- Saved data entries:
"""
(** The whole of the work below the root: either case of [delete_row]. *)
Lemma delete_below k :
  NoDup (map cell_rowid cells) → r.1 = cell_rowid c →
  runs (let+ x := bm_edit pn (delete_from_leaf u 0 pn r.1 (bool_decide (zpath z = []))) in
        let '(overflow_page, emptied) := x in
        if (emptied : bool) then
          let+ _ := bm_free pn in
          let+ _ := free_overflow_chain overflow_page in
          collapse_into_ancestors u (root_of t0) (rev (zpath z)) pn
        else free_overflow_chain overflow_page) m k
    (λ _ m' k', k' = k ∧ owned m' ∧ ∃ t', root_of t' = root_of t0 ∧ shrunk m m' t0 pgs t' ∧
       rows t' = (lrows z ++ take j cells) ++ drop (S j) cells ++ rrows z).
Proof.
  intros Hndc Hrow. destruct (Ho pn buf Hb) as [Hpn Hbl]. pose proof (tree_at_sub _ _ _ _ Ht) as (buf0 & Hb0%in_map_Ok & Hleaf).
  rewrite Hb in Hb0. injection Hb0 as <-. rewrite header_start_0 in Hleaf by lia. pose proof Hnd as (Hndt & Hdis & Hndp)%NoDup_app.
  assert (Hp0 : pn ∈ pages t0) by (rewrite pages_plug; apply elem_of_app; right; left).
  destruct (delete_from_leaf_ok u pn cells buf j c (hd 0 pgs) (bool_decide (zpath z = []))) as (buf' & Hlb & Hdel);
    [done|lia|lia|done|by eapply row_overflow_ptr|done|]. rewrite Hrow. apply runs_bind.
  assert (Hri' : row_in (in_map (<[pn := buf']> m)) u c r pgs).
  { eapply row_in_ext; [|exact Hri]. intros n Hn. unfold in_map. rewrite lookup_insert_ne; [done|]. intros <-. by apply (Hdis pn). }
  case_decide as Hd.
  - destruct Hdel as [Hdel Hl']. eapply runs_edit; [exact Hb|exact Hdel|done|]. cbv iota beta.
    eapply runs_mono; [by apply (free_row_ok ps u c r pgs)|]. intros _ m' k' [-> Hwo]. split_and!; [done| |].
    + eapply without_owned; [exact Hwo|]. apply owned_insert; [done|done|lia].
    + exists (plug z (Leaf pn (delete j cells))). split_and!; [by apply root_of_plug|apply (shrink_leaf buf'); [done|lia|done|]|].
      * destruct Hd as [Hd|Hd%bool_decide_eq_true_1]; [left; lia|right].
        unfold zpath in Hd. apply (f_equal length) in Hd. rewrite length_rev, length_map in Hd. by apply nil_length_inv.
      * rewrite rows_groups, groups_plug, !concat_app. cbn. rewrite delete_take_drop, app_nil_r. by rewrite <- !(assoc_L (++)).
  - eapply runs_edit; [exact Hb|exact Hdel|done|]. cbv iota beta.
    assert (Hcells : cells = [c] ∧ j = 0%nat).
    { pose proof (lookup_lt_Some _ _ _ Hj). destruct cells as [|c0 [|]]; cbn in *; [lia| |lia]. destruct j; [by simplify_eq/=|done]. }
    destruct Hcells as [Hcells Hj0].
    apply runs_bind. eapply runs_free; [by rewrite lookup_insert_eq|]. rewrite delete_insert_eq. apply runs_bind.
    eapply runs_mono; [apply (free_row_ok ps u c r pgs); eapply row_in_ext; [|exact Hri]|].
    { intros n Hn. unfold in_map. rewrite lookup_delete_ne; [done|]. intros <-. by apply (Hdis pn). }
    intros _ m1 k1 [-> Hwo%without_delete].
    assert (Ho1 : owned m1) by (by eapply without_owned).
    rewrite zpath_rev. assert (Hz : z = [] ∨ ∃ f z', z = f :: z') by (destruct z; [by left|right; eauto]).
    destruct Hz as [Hz|(f & z' & Hz)]; [exfalso; apply Hd; right; rewrite Hz; by apply bool_decide_eq_true_2|].
    assert (Hzp : zpages z = fpages f ++ zpages z') by (by rewrite Hz).
    eapply runs_mono.
    { rewrite Hz. eapply (collapse_ok ps u ltac:(lia) f z' (Leaf pn cells) m m1).
      - by rewrite Hz in Ht.
      - by rewrite Hz in Hw.
      - by rewrite Hz in Hndt.
      - done.
      - rewrite <- Hzp. intros n Hn. apply (without_other _ _ _ n Hwo). rewrite elem_of_cons. pose proof Hndt as Hx.
        rewrite pages_plug in Hx. apply NoDup_app in Hx as (_ & Hzd & _). intros [->|Hin]; [apply (Hzd pn Hn); left|].
        apply (Hdis n); [|done]. rewrite pages_plug. apply elem_of_app. by left. }
    intros _ m' k' (-> & t' & Hco). split_and!; [done|by destruct Hco|]. exists t'.
    change (plug z' (plug1 f (Leaf pn cells))) with (plug (f :: z') (Leaf pn cells)) in Hco. rewrite <- Hz in Hco.
    split_and!; [by destruct Hco|by eapply shrink_collapse|]. rewrite rows_groups, (co_groups _ _ _ _ _ _ _ _ _ Hco), concat_app, Hcells, Hj0. cbn. by rewrite app_nil_r.
Qed.
End row.

Section table_row.
Context (m T : gmap Z bytes) (t : tree) (P : gset Z) (rowid : Z).
Hypotheses (Ho : owned m) (Ht : table_of ps u m t T P) (Hmax : 2 * Z.of_nat (size T) + 1 ≤ MAX_PAGES_VISITED).

Lemma delete_runs k old :
  T !! rowid = Some old →
  runs (delete_row header (root_of t) rowid) m k
    (λ _ m' k', k' = k ∧ owned m' ∧ ∃ t' P', root_of t' = root_of t ∧
       table_of ps u m' t' (delete rowid T) P' ∧ outside P' m' = outside P m).
Proof.
  intros Hold. assert (Hin : rowid ∈ map cell_rowid (rows t)).
  { destruct (decide (rowid ∈ map cell_rowid (rows t))) as [|Hno]; [done|].
    apply (table_of_keys _ _ _ _ _ _ _ Ht) in Hno. congruence. }
  pose proof (table_of_pages _ _ _ _ _ _ Ht) as Hpgs. pose proof Ht as (rs & ovf & Hro & -> & ->). pose proof Hro as [Hat Hwf Hs Hr Hndp Hfill].
  unfold delete_row. apply runs_bind. eapply runs_mono; [apply (find_leaf_page_ok ps u t rowid); [done|done|lia]|].
  intros x m2 k2 (-> & -> & z & pn & cells & Hlead & ->). cbv iota beta.
  rewrite (leads_member _ _ _ _ _ Hlead) in Hin. pose proof (leads_rows _ _ _ _ _ Hlead) as Hrows. pose proof Hlead as (Heq & _).
  apply list_elem_of_fmap in Hin as (c & Hrow & (j & Hj)%list_elem_of_lookup).
  rewrite <- (take_drop_middle cells j c Hj) in Hrows.
  assert (Hrows' : rows t = (lrows z ++ take j cells) ++ c :: drop (S j) cells ++ rrows z) by (rewrite Hrows; by rewrite <- !(assoc_L (++))).
  pose proof Hr as Hr0. rewrite Hrows' in Hr0. apply Forall3_app_inv_l in Hr0 as (rsA & rsB & ovA & ovB & Hrs & Hov & HrA & HrB).
  apply Forall3_cons_inv_l in HrB as (r & rsB' & pgs & ovB' & -> & -> & Hri & _).
  pose proof (row_in_rowid _ _ _ _ _ Hri) as Hrr. rewrite Hrr in Hrow. subst rowid.
  assert (Hndt : NoDup (pages t ++ pgs)).
  { rewrite Hov, concat_app in Hndp. cbn in Hndp. rewrite (Permutation_app_swap_app (concat ovA)), (assoc_L (++)) in Hndp.
    by apply NoDup_app in Hndp as (? & _). }
  rewrite Heq in Hat, Hwf, Hndt, Hfill |- *. pose proof (tree_at_sub _ _ _ _ Hat) as (buf & Hb%in_map_Ok & _). destruct (Ho pn buf Hb) as [Hpn _].
  assert (Hndc : NoDup (map cell_rowid cells)).
  { apply sorted_nodup, codes_rowids. rewrite Heq, codes_plug in Hs. rewrite !sorted_app in Hs. tauto. }
  rewrite header_start_0 by lia. eapply runs_mono; [by apply (delete_below z pn cells j c r pgs m buf)|].
  intros _ m' k' (-> & Ho' & t' & Hroot & Hsh & Hrt). rewrite <- Heq in *. split_and!; [done|done|].
  destruct (shrunk_table m m' t t' rs ovf _ _ c r pgs rsA rsB' ovA ovB' Hro Hsh Hrows' Hrt) as [Htab Hout];
    [done|done|by eapply Forall3_length_lm|by eapply Forall3_length_lr|].
  exists t', (list_to_set (pages t' ++ concat (ovA ++ ovB'))). done.
Qed.

Lemma delete_raises k :
  T !! rowid = None →
  raises ps (delete_row header (root_of t) rowid) m k (RowidNotFound rowid) (λ m' k', m' = m ∧ k' = k).
Proof.
  intros Hno%(table_of_keys _ _ _ _ _ _ _ Ht). pose proof (table_of_pages _ _ _ _ _ _ Ht) as Hpgs.
  pose proof Ht as (rs & ovf & [Hat Hwf Hs Hr Hndp _] & _).
  unfold delete_row. apply raises_then. eapply runs_mono; [apply (find_leaf_page_ok ps u t rowid); [done|done|lia]|].
  intros x m2 k2 (-> & -> & z & pn & cells & Hlead & ->). cbv iota beta. rewrite (leads_member _ _ _ _ _ Hlead) in Hno.
  destruct Hlead as (Heq & _). rewrite Heq in Hat. pose proof (tree_at_sub _ _ _ _ Hat) as (buf & Hb%in_map_Ok & Hleaf).
  destruct (Ho pn buf Hb) as [Hpn _]. rewrite header_start_0 in Hleaf |- * by lia. apply raises_first.
  eapply raises_edit; [exact Hb|by apply (delete_from_leaf_none u pn cells)|done].
Qed.
End table_row.
End deletion.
"""
Only those lines of the entries above that run from the line containing "rewrite <- (take_drop_middle" to the line containing "assert (Hrows' : rows", both included, should be transcribed exactly.

- Exercise output:
  rewrite <- (take_drop_middle cells j c Hj) in Hrows.
  assert (Hrows' : rows t = (lrows z ++ take j cells) ++ c :: drop (S j) cells ++ rrows z) by (rewrite Hrows; by rewrite <- !(assoc_L (++))).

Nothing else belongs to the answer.